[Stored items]
= = = = = = =
(* ===== verification/ClientFacts.v ===== *)
(** * What the clients of the server see

    A client of the WebSocket registers, is shown the agents and then gets what
    is broadcast; here it is shown to miss nothing. *)

From Stdlib Require Import NArith ZArith QArith Lia.
From S2P Require Import Prelude PyStr PyJson PyMonad PyKeyed PyBytes PyPath PyThreads ActivityState WsBroadcaster LayoutServer TaskFiles AgentManager AgentServer ManagerFacts.
From stdpp Require Import relations options.
#[global] Open Scope nat_scope.
#[local] Open Scope py_scope.

Section clients.
Context `{PyRepr} `{Mngr} (q : qid).
Abbreviation safe_debt := (safe calm sound fits pass paid share).

Definition shown (v : nat) (A : gmap pystr AgentStateItem) (c : viewer) : viewer :=
  {| v_from := v_from c; v_base := v_base c; v_snap := Some (v, A); v_taken := v_taken c; v_pending := v_pending c; v_got := v_got c |}.
Definition taking (t : pystr) (n : nat) (c : viewer) : viewer :=
  {| v_from := v_from c; v_base := v_base c; v_snap := v_snap c; v_taken := n; v_pending := Some t; v_got := v_got c |}.
Definition got (t : pystr) (c : viewer) : viewer :=
  {| v_from := v_from c; v_base := v_base c; v_snap := v_snap c; v_taken := v_taken c; v_pending := None; v_got := v_got c ++ [t] |}.

Lemma client_pass r r' c c' :
  v_base c' = v_base c → sent r' = sent r → revision r' = revision r → agents_of r' = agents_of r → pass r (Client q c) r' (Client q c').
Proof. intros Hb Hs Hr Ha. split; [cbn [who]; by rewrite Hb|]. split; [exact Hs|]. left. split; [done|]. split; [done|]. by intros []. Qed.
Lemma sound_same r r' :
  sent r' = sent r → revision r' = revision r → agents_of r' = agents_of r → WsBroadcaster.ok (_broadcaster r') → sound r → sound r'.
Proof. intros Hs Hr Ha Hb [Hh _]. split; [|done]. intros v A. unfold current. rewrite Hs, Hr, Ha. apply Hh. Qed.

Lemma client_read {X} (f : registry → X) c Φ :
  (∀ r, sound r → fits r (Client q c) → ∃ c', v_base c' = v_base c ∧ fits r (Client q c') ∧ Φ (Ret (f r)) (Client q c')) →
  safe_debt (Client q c) (read f) Φ.
Proof.
  intros Hf. apply safe_locked. intros r Hr Hc. destruct (Hf r Hr Hc) as (c' & Hb & Hc' & HΦ). exists (Client q c').
  split; [by apply client_pass|]. by split; [exact Hr|].
Qed.

Lemma ws_send_safe t c : v_pending c = None ∨ v_pending c = Some t →
  safe_debt (Client q c) (ws_send q t) (λ r g', r = Ret tt ∧ g' = Client q (got t c)).
Proof.
  intros Hp. apply safe_bind. intros s [[]|e] _ _ Ha; [|done]. apply safe_locked. intros r Hr [Hf Hi].
  exists (Client q (got t c)). split; [by apply client_pass|]. split; [by apply (sound_same r); [..|apply Hr|]|]. split; [|done]. split.
  - destruct Hf as [Hbig|(H1 & H2 & H3 & H4)]; [by left|right]. split; [done|]. split; [done|]. split; [done|].
    intros m Hm. left. cbn [v_got got]. apply elem_of_app. destruct (H4 m Hm) as [?|Hpm]; [by left|right].
    destruct Hp as [Hp|Hp]; rewrite Hp in Hpm; simplify_eq. by apply list_elem_of_singleton.
  - destruct Hi as (Hi1 & Hi2 & Hi3 & Hi4). split; [done|]. split; [done|]. split; [done|].
    cbn [v_got got]. intros t'. rewrite elem_of_app, list_elem_of_singleton. simpl. rewrite elem_of_app, list_elem_of_singleton.
    intros [Ht| ->]; [left; by apply Hi4|by right].
Qed.

Lemma ws_send_next {R : Type} t (k : P R) c Φ :
  v_pending c = None ∨ v_pending c = Some t → safe_debt (Client q (got t c)) k Φ → safe_debt (Client q c) (ws_send q t ;; k) Φ.
Proof. intros Hp Hk. apply safe_bind. eapply safe_mono; [by apply ws_send_safe|]. by intros r g' [-> ->]. Qed.

(** The client has been shown the agents and has nothing in flight. *)
Definition welcomed (c : viewer) : Prop := paid (Client q c).
Lemma welcomed_got t c : (v_pending c = None ∨ v_pending c = Some t) →
  (∃ v A, v_snap c = Some (v, A) ∧ (text_of (AgentsUpdated v A) ∈ v_got c ∨ text_of (AgentsUpdated v A) = t)) → welcomed (got t c).
Proof.
  intros _ (v & A & Hs & Ht). split; [done|]. exists v, A. split; [done|]. cbn [v_got got]. apply elem_of_app.
  destruct Ht as [Ht|<-]; [by left|right; by apply list_elem_of_singleton].
Qed.

Lemma ws_get_safe c Φ :
  welcomed c →
  (∀ c', welcomed c' → Φ (Ret None) (Client q c')) →
  Φ (Ret (Some None)) (Client q c) →
  (∀ t n, Φ (Ret (Some (Some t))) (Client q (taking t n c))) →
  safe_debt (Client q c) (locked (ws_get q)) Φ.
Proof.
  intros Hw HNone Hend Hsome. apply safe_locked. intros r Hr [Hf Hi]. pose proof Hr as [_ Hok].
  assert (WsBroadcaster.ok (do_step (_broadcaster r) (Get q))) as Hok' by (by apply ok_step).
  assert (sound (ws_get q r).2) as Hr' by (by apply (sound_same r)).
  assert (∀ c', v_base c' = v_base c → pass r (Client q c) (ws_get q r).2 (Client q c')) as Hp by (intros c' ?; by apply client_pass).
  destruct Hf as [Hbig|(H1 & H2 & H3 & H4)].
  - assert (∀ t n, fits (ws_get q r).2 (Client q (taking t n c))) as Hft by (intros t n; split; [by left|exact Hi]).
    assert (fits (ws_get q r).2 (Client q c)) as Hfc by (split; [by left|exact Hi]).
    cbn [ws_get fst]. destruct (head (items (_broadcaster r) q)) as [[t|]|].
    + exists (Client q (taking t (v_taken c) c)). auto.
    + exists (Client q c). auto.
    + exists (Client q c). auto.
  - assert (q < fresh_queue (_broadcaster r)) as Hq by (by apply ok_known in H1).
    assert (_client_queues (do_step (_broadcaster r) (Get q)) = _client_queues (_broadcaster r)) as Hcl.
    { simpl. by rewrite (proj2 (Nat.ltb_lt _ _)) by done. }
    assert (items (do_step (_broadcaster r) (Get q)) q = tail (items (_broadcaster r) q)) as Hit.
    { simpl. rewrite (proj2 (Nat.ltb_lt _ _)) by done. by rewrite items_with_queue, decide_True. }
    cbn [ws_get fst]. rewrite H3. destruct (drop (v_from c + v_taken c) (sent r)) as [|m l] eqn:Ed; cbn [map head].
    + exists (Client q c). split; [by apply Hp|]. split; [done|]. split; [|by apply HNone]. split; [|exact Hi]. right.
      cbn [ws_get snd with_broadcaster with_sent _broadcaster sent]. rewrite Hcl, Hit, H3, Ed. done.
    + exists (Client q (taking (text_of m) (S (v_taken c)) c)). split; [by apply Hp|]. split; [done|]. split; [|apply Hsome].
      split; [|exact Hi]. right. cbn [ws_get snd with_broadcaster with_sent _broadcaster sent taking v_from v_taken v_got v_pending].
      rewrite Hcl, Hit, H3. cbn [map tail].
      assert (drop (v_from c + S (v_taken c)) (sent r) = l) as Hl.
      { replace (v_from c + S (v_taken c)) with ((v_from c + v_taken c) + 1) by lia. by rewrite <- drop_drop, Ed. }
      assert (length (drop (v_from c + v_taken c) (sent r)) = S (length l)) as Hlen by (by rewrite Ed).
      rewrite length_drop in Hlen. split; [done|]. split; [lia|]. split; [by rewrite Hl|].
      assert (drop (v_from c) (sent r) !! v_taken c = Some m) as Hm.
      { rewrite lookup_drop. rewrite <- (Nat.add_0_r (v_from c + v_taken c)), <- lookup_drop, Ed. done. }
      intros m'. rewrite (take_S_r _ _ m Hm), elem_of_app, list_elem_of_singleton. intros [Hin| ->]; [|by right].
      destruct (H4 m' Hin) as [?|Hpm]; [by left|]. destruct Hw as [Hw _]. by rewrite Hw in Hpm.
Qed.

Lemma ws_loop_safe turns : ∀ c, welcomed c → safe_debt (Client q c) (ws_loop turns q) (λ _, paid).
Proof.
  induction turns as [|turns IH]; intros c Hw; [exact Hw|]. cbn [ws_loop]. apply safe_bind, ws_get_safe; [done|by intros c' ?; apply IH|exact Hw|].
  intros t n. apply ws_send_next; [by right|]. apply IH. apply welcomed_got; [by right|].
  destruct Hw as (_ & v & A & Hs & Ht). exists v, A. auto.
Qed.

Lemma ws_each_safe {X} (l : list X) (text : X → pystr) : ∀ c, welcomed c →
  safe_debt (Client q c) (each l (λ x, ws_send q (text x))) (λ r g', r = Ret tt ∧ ∃ c', g' = Client q c' ∧ welcomed c').
Proof.
  induction l as [|x l IH]; intros c Hw; [by split; [|exists c]|]. cbn [each]. apply ws_send_next; [left; apply Hw|].
  apply IH, welcomed_got; [left; apply Hw|]. destruct Hw as (_ & v & A & Hs & Ht). exists v, A. auto.
Qed.

Lemma ws_serve_safe turns c : v_pending c = None → v_snap c = None → safe_debt (Client q c) (ws_serve turns q) (λ _, paid).
Proof.
  intros Hp Hs. unfold ws_serve, ws_welcome. apply safe_bind. apply safe_bind, client_read. intros r Hr [Hf Hi].
  exists (shown (revision r) (agents_of r) c). split; [done|]. split.
  { split; [exact Hf|]. destruct Hi as (H1 & H2 & H3 & H4). by split; [|split; [|split; [split|]]]. }
  cbn [fst snd]. apply ws_send_next; [by left|].
  set (c1 := got _ _). assert (welcomed c1) as Hw.
  { apply welcomed_got; [by left|]. exists (revision r), (agents_of r). split; [done|]. by right. }
  apply safe_bind, client_read. intros r2 _ Hf2. exists c1. split; [done|]. split; [done|]. apply ws_send_next; [by left|].
  set (c2 := got _ c1). assert (welcomed c2) as Hw2 by (apply welcomed_got; [by left|]; destruct Hw as (_ & v & A & ? & ?); exists v, A; auto).
  apply safe_bind, client_read. intros r3 _ Hf3. exists c2. split; [done|]. split; [done|].
  eapply safe_mono; [by apply ws_each_safe|]. intros x g' (-> & c' & -> & Hw'). by apply ws_loop_safe.
Qed.

(** Registering, at the end of a pool that has run so far. *)
Definition joins (r : registry) : viewer :=
  {| v_from := length (sent r); v_base := revision r; v_snap := None; v_taken := 0; v_pending := None; v_got := [] |}.
Lemma joins_fits r : sound r → q = fresh_queue (_broadcaster r) → fits (with_broadcaster register r) (Client q (joins r)).
Proof.
  intros [Hh _] ->. split.
  - right. simpl. split; [apply elem_of_app; right; by apply list_elem_of_singleton|]. split; [lia|].
    rewrite Nat.add_0_r, drop_all. split; [|by intros m ?%elem_of_nil]. unfold items. simpl. by rewrite lookup_insert_eq.
  - split; [|split; [done|split; [done|by intros t ?%elem_of_nil]]]. split; [done|]. simpl. rewrite firstn_all. intros v A Hin. by apply (Hh v A).
Qed.
Lemma joins_balanced turns v0 r ts : sound r → q = fresh_queue (_broadcaster r) →
  balanced calm sound fits pass paid share (account [] v0) (r, ts) →
  balanced calm sound fits pass paid share (account [(q, revision r)] v0) (with_broadcaster register r, ts ++ [ws_serve turns q]).
Proof.
  intros Hr Hq (_ & gs & Hsafe & Hfit & Hcl & Hv & Ha). simpl in Hsafe, Hfit.
  split; [by apply (sound_same r); [..|apply (ok_step _ Register), Hr|]|].
  exists (gs ++ [Client q (joins r)]). split; [|split].
  - apply Forall2_app; [done|]. constructor; [by apply ws_serve_safe|done].
  - apply Forall_app. split; [|constructor; [by apply joins_fits|done]]. apply no_client in Hcl.
    clear -Hfit Hcl. induction Hfit as [|g gs Hg _ IH]; [done|]. apply Forall_cons in Hcl as [Hn Hnc]. constructor; [|by apply IH].
    by destruct g.
  - split; [by rewrite omap_app, Hcl|]. split; [done|].
    destruct Ha as [Ha|[Ha|(g & Hg & Hc)]]; [by left|by right; left|right; right]. exists g. split; [set_solver|done].
Qed.
End clients.

Section client.
Context `{PyRepr} `{Mngr}.

Lemma client_caught_up r q c :
  follows r q c → informed r q c → paid (Client q c) → items (_broadcaster r) q = [] → length (sent r) < _CLIENT_QUEUE_MAX_SIZE →
  honest r → (revision r = v_base c ∨ AgentsUpdated (revision r) (agents_of r) ∈ sent r) →
  (q, text_of (AgentsUpdated (revision r) (agents_of r))) ∈ delivered r.
Proof.
  intros [Hbig|(_ & Hn & Hi & Hgot)] ((Hf1 & Hf2) & Hb & Hsnap & Hd) (Hp & v & A & Hs & Ht) Hempty Hsmall Hh Htold; [lia|].
  rewrite Hs in Hsnap. destruct Hsnap as [Hbv [Hv HA]].
  assert (revision r <= v_base c → (q, text_of (AgentsUpdated (revision r) (agents_of r))) ∈ delivered r) as Hold.
  { intros Hle. assert (v = revision r) as -> by lia. rewrite <- HA by done. by apply Hd. }
  destruct Htold as [Hr|Hin]; [apply Hold; lia|].
  rewrite <- (take_drop (v_from c) (sent r)), elem_of_app in Hin. destruct Hin as [Hin|Hin]; [by apply Hold, (Hf2 _ _ Hin)|].
  rewrite Hi in Hempty. apply map_eq_nil in Hempty.
  assert (length (sent r) <= v_from c + v_taken c) as Hall by (apply (f_equal length) in Hempty; rewrite length_drop in Hempty; simpl in Hempty; lia).
  apply Hd. destruct (Hgot (AgentsUpdated (revision r) (agents_of r))) as [?|Hpe]; [|done|by rewrite Hp in Hpe].
  rewrite take_ge; [done|]. rewrite length_drop. lia.
Qed.

(** C2: a client of the WebSocket misses nothing: it may join at any moment,
    while the threads of the server are at work; when they have all returned and
    the client has emptied its queue, it has been sent the agents as they are, on
    joining or later.  The threads get [calm] answers from outside, and fewer
    messages are sent than the client's queue holds. *)
Theorem client_up_to_date cs r0 r1 ts1 turns r ts :
  sane_clock → sound r0 → rtc (pstep calm) (r0, map thread_of cs) (r1, ts1) →
  let q := fresh_queue (_broadcaster r1) in
  rtc (pstep calm) (with_broadcaster register r1, ts1 ++ [ws_serve turns q]) (r, ts) → finished ts →
  items (_broadcaster r) q = [] → length (sent r) < _CLIENT_QUEUE_MAX_SIZE →
  (q, text_of (AgentsUpdated (revision r) (agents_of r))) ∈ delivered r.
Proof.
  intros Hc Hr0 Hrun1 q Hrun2 Hfin Hempty Hsmall.
  pose proof (run_balanced [] _ _ _ ltac:(simpl; lia) Hrun1 (calls_balanced cs r0 Hc Hr0)) as Hb1.
  pose proof Hb1 as (Hr1 & gs1 & _ & _ & _ & Hv0 & _). simpl in Hr1, Hv0.
  apply (joins_balanced q turns) in Hb1; [|done|done].
  eapply run_balanced in Hb1; [|simpl; lia|exact Hrun2].
  apply balanced_finished in Hb1 as ([Hh Hok] & gs & Hp & Hf & Ha); [|done]. pose proof Ha as (Hids & Hv & _).
  assert ((q, revision r1) ∈ omap who gs) as (g & Hg & Hw)%list_elem_of_omap by (rewrite Hids; by apply list_elem_of_singleton).
  destruct g as [| | |q' c]; try done. injection Hw as -> Hbase.
  pose proof (proj1 (Forall_forall _ _) Hf _ Hg) as [Hfo Hin]. pose proof (proj1 (Forall_forall _ _) Hp _ Hg) as Hpaid.
  eapply client_caught_up; try done. apply account_settled in Ha as [Ha|Ha]; [left|by right|done|done].
  destruct Hin as (_ & Hle & _). lia.
Qed.
End client.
= = = = = = =
### Exercise description
Every line above that holds the string "share" should be returned.

### Solution
Abbreviation safe_debt := (safe calm sound fits pass paid share).
  balanced calm sound fits pass paid share (account [] v0) (r, ts) →
  balanced calm sound fits pass paid share (account [(q, revision r)] v0) (with_broadcaster register r, ts ++ [ws_serve turns q]).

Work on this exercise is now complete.